Nothing outside the stretch is wanted. Repeat exactly the lines of the listing below from the one that contains "unfold ws_set_column. replace" through the one that contains "Lemma hoare_the_cursor (J", both ends included.

** Opening Extracted entries block **

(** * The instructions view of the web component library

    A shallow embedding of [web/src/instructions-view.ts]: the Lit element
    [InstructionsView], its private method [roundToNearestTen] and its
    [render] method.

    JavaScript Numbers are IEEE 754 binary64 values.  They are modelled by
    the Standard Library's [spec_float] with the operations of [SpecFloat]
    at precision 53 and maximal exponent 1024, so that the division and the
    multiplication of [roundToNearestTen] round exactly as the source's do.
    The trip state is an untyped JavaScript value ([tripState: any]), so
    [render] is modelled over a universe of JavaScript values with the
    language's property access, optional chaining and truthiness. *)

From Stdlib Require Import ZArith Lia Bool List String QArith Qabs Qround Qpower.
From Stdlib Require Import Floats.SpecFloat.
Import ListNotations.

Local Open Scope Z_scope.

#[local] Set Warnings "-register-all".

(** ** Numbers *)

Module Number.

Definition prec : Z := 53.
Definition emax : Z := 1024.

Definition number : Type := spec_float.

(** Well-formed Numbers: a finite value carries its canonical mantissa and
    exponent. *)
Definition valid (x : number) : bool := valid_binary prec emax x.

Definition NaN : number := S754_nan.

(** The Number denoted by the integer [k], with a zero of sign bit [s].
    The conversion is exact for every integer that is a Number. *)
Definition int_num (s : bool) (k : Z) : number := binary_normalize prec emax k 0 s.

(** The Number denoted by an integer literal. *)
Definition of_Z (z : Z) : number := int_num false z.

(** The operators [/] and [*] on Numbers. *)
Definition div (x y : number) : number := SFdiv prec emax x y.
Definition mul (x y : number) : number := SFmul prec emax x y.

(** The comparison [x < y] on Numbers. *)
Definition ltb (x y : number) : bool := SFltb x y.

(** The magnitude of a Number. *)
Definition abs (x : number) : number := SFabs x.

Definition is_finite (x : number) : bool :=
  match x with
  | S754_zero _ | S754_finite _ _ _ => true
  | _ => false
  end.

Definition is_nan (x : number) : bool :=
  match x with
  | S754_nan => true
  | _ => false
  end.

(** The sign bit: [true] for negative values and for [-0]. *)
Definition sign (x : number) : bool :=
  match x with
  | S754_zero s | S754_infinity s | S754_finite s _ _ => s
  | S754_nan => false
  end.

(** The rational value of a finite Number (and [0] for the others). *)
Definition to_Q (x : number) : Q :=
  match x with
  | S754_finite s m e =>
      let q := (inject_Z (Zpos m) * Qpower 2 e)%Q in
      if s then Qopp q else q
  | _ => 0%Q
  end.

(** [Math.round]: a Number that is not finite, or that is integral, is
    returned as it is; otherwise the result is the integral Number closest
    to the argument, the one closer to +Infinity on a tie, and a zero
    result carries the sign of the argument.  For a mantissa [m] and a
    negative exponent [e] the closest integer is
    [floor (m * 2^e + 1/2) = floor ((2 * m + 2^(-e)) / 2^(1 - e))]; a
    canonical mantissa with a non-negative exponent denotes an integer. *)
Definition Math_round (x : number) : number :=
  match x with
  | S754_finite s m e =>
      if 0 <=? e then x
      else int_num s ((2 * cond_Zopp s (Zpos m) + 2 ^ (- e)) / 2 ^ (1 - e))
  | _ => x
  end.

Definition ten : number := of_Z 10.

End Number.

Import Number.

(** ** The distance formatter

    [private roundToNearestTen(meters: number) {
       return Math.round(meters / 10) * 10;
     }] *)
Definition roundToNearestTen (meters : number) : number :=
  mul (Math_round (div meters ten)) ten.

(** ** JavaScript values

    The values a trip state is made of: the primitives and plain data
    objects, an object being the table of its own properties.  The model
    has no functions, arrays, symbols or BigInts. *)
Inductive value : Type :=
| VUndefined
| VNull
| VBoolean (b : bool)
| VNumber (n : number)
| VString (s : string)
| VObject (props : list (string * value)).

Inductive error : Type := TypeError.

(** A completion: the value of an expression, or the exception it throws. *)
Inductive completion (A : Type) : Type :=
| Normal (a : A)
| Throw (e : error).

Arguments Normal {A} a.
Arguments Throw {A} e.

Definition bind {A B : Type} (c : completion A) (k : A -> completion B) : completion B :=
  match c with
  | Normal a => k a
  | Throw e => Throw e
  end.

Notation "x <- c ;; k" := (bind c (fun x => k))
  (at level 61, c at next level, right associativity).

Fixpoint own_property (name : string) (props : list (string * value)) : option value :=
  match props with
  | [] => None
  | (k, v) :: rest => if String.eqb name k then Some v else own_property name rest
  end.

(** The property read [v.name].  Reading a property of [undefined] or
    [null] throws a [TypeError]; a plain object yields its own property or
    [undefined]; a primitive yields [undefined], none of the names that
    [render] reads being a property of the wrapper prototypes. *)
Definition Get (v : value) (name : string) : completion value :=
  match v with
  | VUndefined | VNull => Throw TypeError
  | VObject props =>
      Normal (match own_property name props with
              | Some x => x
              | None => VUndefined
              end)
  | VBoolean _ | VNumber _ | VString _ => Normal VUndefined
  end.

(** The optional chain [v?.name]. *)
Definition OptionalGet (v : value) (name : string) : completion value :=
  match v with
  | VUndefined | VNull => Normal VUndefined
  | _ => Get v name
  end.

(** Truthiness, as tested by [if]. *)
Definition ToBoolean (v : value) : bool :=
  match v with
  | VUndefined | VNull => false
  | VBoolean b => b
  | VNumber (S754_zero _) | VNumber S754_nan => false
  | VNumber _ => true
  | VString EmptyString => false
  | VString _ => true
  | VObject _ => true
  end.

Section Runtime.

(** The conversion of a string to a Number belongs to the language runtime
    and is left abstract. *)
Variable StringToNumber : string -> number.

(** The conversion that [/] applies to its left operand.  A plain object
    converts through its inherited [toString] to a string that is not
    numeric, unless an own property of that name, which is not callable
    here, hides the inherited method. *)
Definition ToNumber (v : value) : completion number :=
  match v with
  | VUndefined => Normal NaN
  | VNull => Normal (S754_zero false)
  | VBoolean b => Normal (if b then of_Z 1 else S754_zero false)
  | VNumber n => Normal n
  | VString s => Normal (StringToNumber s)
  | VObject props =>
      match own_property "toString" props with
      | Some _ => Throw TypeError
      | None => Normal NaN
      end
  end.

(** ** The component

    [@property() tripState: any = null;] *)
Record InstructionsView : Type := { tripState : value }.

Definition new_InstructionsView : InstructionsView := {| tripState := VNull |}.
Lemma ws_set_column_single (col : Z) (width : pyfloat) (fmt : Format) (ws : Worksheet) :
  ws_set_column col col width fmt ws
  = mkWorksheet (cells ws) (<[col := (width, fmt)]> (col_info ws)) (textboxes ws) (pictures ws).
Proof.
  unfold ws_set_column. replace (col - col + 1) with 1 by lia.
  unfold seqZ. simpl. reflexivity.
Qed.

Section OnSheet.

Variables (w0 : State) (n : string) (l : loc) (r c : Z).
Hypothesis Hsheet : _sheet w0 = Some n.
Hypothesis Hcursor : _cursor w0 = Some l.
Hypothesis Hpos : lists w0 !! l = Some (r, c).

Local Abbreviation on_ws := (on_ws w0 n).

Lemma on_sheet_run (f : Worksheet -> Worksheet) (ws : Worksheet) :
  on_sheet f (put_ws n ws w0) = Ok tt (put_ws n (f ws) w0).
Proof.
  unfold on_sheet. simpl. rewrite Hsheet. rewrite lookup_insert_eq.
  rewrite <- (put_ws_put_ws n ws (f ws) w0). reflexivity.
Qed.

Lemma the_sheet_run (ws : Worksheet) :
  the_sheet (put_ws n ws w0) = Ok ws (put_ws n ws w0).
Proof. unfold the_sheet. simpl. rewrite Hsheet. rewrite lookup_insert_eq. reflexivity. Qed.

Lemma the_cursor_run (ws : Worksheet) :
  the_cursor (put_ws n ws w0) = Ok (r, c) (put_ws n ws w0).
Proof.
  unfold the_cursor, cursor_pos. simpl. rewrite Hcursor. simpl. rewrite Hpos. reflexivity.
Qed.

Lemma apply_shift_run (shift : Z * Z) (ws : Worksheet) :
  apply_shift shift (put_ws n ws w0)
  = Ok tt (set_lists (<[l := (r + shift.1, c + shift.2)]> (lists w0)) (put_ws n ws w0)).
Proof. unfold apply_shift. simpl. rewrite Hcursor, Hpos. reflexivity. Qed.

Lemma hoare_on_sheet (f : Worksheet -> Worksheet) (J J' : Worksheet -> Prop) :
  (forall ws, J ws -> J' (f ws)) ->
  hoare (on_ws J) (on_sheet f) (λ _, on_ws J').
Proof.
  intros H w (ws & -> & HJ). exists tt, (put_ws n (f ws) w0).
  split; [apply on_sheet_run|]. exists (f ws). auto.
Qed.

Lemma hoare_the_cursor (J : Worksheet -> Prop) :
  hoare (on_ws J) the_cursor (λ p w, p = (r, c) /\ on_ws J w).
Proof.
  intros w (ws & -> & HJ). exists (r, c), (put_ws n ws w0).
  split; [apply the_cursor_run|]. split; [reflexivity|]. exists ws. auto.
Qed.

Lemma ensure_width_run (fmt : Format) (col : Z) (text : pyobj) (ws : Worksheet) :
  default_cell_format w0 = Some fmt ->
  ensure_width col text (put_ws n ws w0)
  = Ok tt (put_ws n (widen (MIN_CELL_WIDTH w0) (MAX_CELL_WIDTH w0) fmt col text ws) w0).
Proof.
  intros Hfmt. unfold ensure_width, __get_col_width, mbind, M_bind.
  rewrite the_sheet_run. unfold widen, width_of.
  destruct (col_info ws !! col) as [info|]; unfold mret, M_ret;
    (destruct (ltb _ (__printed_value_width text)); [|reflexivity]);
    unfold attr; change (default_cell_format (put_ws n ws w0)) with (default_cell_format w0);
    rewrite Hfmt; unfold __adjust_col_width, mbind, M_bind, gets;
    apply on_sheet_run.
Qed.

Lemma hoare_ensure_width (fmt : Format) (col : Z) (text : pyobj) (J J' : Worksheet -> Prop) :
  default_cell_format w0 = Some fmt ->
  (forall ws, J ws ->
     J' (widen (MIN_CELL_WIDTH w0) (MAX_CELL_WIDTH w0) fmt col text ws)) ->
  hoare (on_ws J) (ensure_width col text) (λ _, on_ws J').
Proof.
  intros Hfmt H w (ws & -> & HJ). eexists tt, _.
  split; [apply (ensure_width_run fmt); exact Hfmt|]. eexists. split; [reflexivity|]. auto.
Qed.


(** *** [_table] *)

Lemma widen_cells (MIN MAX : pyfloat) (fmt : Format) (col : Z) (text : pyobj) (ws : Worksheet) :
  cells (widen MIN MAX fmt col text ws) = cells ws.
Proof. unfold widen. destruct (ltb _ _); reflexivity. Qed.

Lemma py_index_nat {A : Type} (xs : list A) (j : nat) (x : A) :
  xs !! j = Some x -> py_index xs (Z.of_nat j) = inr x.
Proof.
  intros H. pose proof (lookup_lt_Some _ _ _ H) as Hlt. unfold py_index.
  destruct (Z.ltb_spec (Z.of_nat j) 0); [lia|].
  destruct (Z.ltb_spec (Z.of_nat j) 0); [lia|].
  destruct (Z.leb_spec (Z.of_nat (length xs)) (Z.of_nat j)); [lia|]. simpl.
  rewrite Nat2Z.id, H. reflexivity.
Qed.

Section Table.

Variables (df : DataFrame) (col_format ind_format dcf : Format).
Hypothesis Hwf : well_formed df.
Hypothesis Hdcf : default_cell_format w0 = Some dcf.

** Closing Extracted entries block **

Answer box:
  unfold ws_set_column. replace (col - col + 1) with 1 by lia.
  unfold seqZ. simpl. reflexivity.
Qed.

Section OnSheet.

Variables (w0 : State) (n : string) (l : loc) (r c : Z).
Hypothesis Hsheet : _sheet w0 = Some n.
Hypothesis Hcursor : _cursor w0 = Some l.
Hypothesis Hpos : lists w0 !! l = Some (r, c).

Local Abbreviation on_ws := (on_ws w0 n).

Lemma on_sheet_run (f : Worksheet -> Worksheet) (ws : Worksheet) :
  on_sheet f (put_ws n ws w0) = Ok tt (put_ws n (f ws) w0).
Proof.
  unfold on_sheet. simpl. rewrite Hsheet. rewrite lookup_insert_eq.
  rewrite <- (put_ws_put_ws n ws (f ws) w0). reflexivity.
Qed.

Lemma the_sheet_run (ws : Worksheet) :
  the_sheet (put_ws n ws w0) = Ok ws (put_ws n ws w0).
Proof. unfold the_sheet. simpl. rewrite Hsheet. rewrite lookup_insert_eq. reflexivity. Qed.

Lemma the_cursor_run (ws : Worksheet) :
  the_cursor (put_ws n ws w0) = Ok (r, c) (put_ws n ws w0).
Proof.
  unfold the_cursor, cursor_pos. simpl. rewrite Hcursor. simpl. rewrite Hpos. reflexivity.
Qed.

Lemma apply_shift_run (shift : Z * Z) (ws : Worksheet) :
  apply_shift shift (put_ws n ws w0)
  = Ok tt (set_lists (<[l := (r + shift.1, c + shift.2)]> (lists w0)) (put_ws n ws w0)).
Proof. unfold apply_shift. simpl. rewrite Hcursor, Hpos. reflexivity. Qed.

Lemma hoare_on_sheet (f : Worksheet -> Worksheet) (J J' : Worksheet -> Prop) :
  (forall ws, J ws -> J' (f ws)) ->
  hoare (on_ws J) (on_sheet f) (λ _, on_ws J').
Proof.
  intros H w (ws & -> & HJ). exists tt, (put_ws n (f ws) w0).
  split; [apply on_sheet_run|]. exists (f ws). auto.
Qed.

Lemma hoare_the_cursor (J : Worksheet -> Prop) :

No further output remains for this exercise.